(** Without sorting nothing is ever put aside. *)
Definition pool_wf (a : KVPool) : Prop := need_sort a = false → release_pages a = [].

Definition token_count (a : KVPool) (i : Z) : Z := occ i (held a ++ pending a).

Lemma token_free_count l a i :
  token_count (Token.free l a) i = (token_count a i + occ i l)%Z.
Proof.
  unfold token_count, held, pending, Token.free. destruct l as [|x l]; [rewrite occ_nil; lia|].
  destruct (is_not_in_free_group a) eqn:Hg; [destruct (need_sort a)|]; simpl; rewrite ?Hg;
    rewrite ?concat_app, ?app_nil_r; autorewrite with occ; simpl; rewrite ?app_nil_r; lia.
Qed.

Lemma token_free_flag l a : is_not_in_free_group (Token.free l a) = is_not_in_free_group a.
Proof.
  unfold Token.free. destruct l; [done|].
  destruct (is_not_in_free_group a) eqn:E; [destruct (need_sort a)|]; done.
Qed.

Lemma token_free_wf l a : pool_wf a → pool_wf (Token.free l a).
Proof.
  unfold pool_wf, Token.free. intros Ha. destruct l as [|x l]; [done|].
  destruct (is_not_in_free_group a); [|done]. destruct (need_sort a) eqn:Hs; simpl; [congruence|].
  auto.
Qed.

#[global] Instance Token_Laws : KVAllocatorLaws KVPool.
Proof.
  refine {| kv_ok := pool_wf; kv_fits _ _ := True; kv_count := token_count; kv_open := is_not_in_free_group; kv_gives _ l := l |}; [done|].
  intros a l Ha. exists (Token.free l a).
  split_and!; [done|by apply token_free_wf|intros; apply token_free_count|done|apply token_free_flag|done].
Defined.

(** [alloc] takes [n] slots out of the pool, or fails and keeps them all. *)
Lemma token_alloc_spec n a :
  pool_wf a →
  match Token.alloc n a with
  | (Some out, a') =>
      length out = n ∧ held a ≡ₚ out ++ held a' ∧ pending a' = pending a ∧ pool_wf a'
      ∧ (Token.available_size a' = Token.available_size a - Z.of_nat n)%Z
  | (None, a') =>
      (Token.available_size a < Z.of_nat n)%Z ∧ held a' ≡ₚ held a ∧ pending a' = pending a
      ∧ pool_wf a' ∧ Token.available_size a' = Token.available_size a
  end.
Proof.
  intros Hwf. unfold Token.alloc.
  change (if need_sort a && _ then Base.merge_and_sort_free a else a) with (before_alloc n a).
  destruct (before_alloc_spec n a) as (Hheld & Hps & Hns & Hng & Hfg & Hdb & Hsort).
  assert (pending (before_alloc n a) = pending a) as Hpend by (unfold pending; by rewrite Hng, Hfg).
  assert (pool_wf (before_alloc n a)) as Hwf'.
  { unfold pool_wf in *. rewrite Hns. intros E. specialize (Hwf E). unfold before_alloc.
    by rewrite E. }
  assert (∀ b, Token.available_size b = Z.of_nat (length (held b))) as Hav
    by (intros b; unfold Token.available_size, held; rewrite length_app; lia).
  set (b := before_alloc n a) in *. case_decide as Hn.
  - rewrite !Hav, Hheld. split_and!; try done.
    destruct (need_sort a) eqn:Hs; [rewrite Hsort in Hn; [lia|done|done]|].
    unfold held in *. rewrite Hwf' in Hheld by done. rewrite app_nil_r in Hheld.
    rewrite <-Hheld. lia.
  - assert (held a ≡ₚ take n (free_pages b) ++ drop n (free_pages b) ++ release_pages b) as Hsplit.
    { rewrite <-Hheld. unfold held. by rewrite app_assoc, take_drop. }
    split_and!; [rewrite length_take; lia|done|done|done|].
    rewrite !Hav, Hsplit. unfold held. simpl. rewrite !length_app, length_take. lia.
Qed.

§ PROMPT
Retype word for word everything in the listing above from the line that holds "unfold token_count, held, pending, Token.free." down to the line that holds "intros a l Ha. exists (Token.free l a).". Keep both end lines and leave out the rest.

§ RESPONSE TO THE EXERCISE
  unfold token_count, held, pending, Token.free. destruct l as [|x l]; [rewrite occ_nil; lia|].
  destruct (is_not_in_free_group a) eqn:Hg; [destruct (need_sort a)|]; simpl; rewrite ?Hg;
    rewrite ?concat_app, ?app_nil_r; autorewrite with occ; simpl; rewrite ?app_nil_r; lia.
Qed.

Lemma token_free_flag l a : is_not_in_free_group (Token.free l a) = is_not_in_free_group a.
Proof.
  unfold Token.free. destruct l; [done|].
  destruct (is_not_in_free_group a) eqn:E; [destruct (need_sort a)|]; done.
Qed.

Lemma token_free_wf l a : pool_wf a → pool_wf (Token.free l a).
Proof.
  unfold pool_wf, Token.free. intros Ha. destruct l as [|x l]; [done|].
  destruct (is_not_in_free_group a); [|done]. destruct (need_sort a) eqn:Hs; simpl; [congruence|].
  auto.
Qed.

#[global] Instance Token_Laws : KVAllocatorLaws KVPool.
Proof.
  refine {| kv_ok := pool_wf; kv_fits _ _ := True; kv_count := token_count; kv_open := is_not_in_free_group; kv_gives _ l := l |}; [done|].
  intros a l Ha. exists (Token.free l a).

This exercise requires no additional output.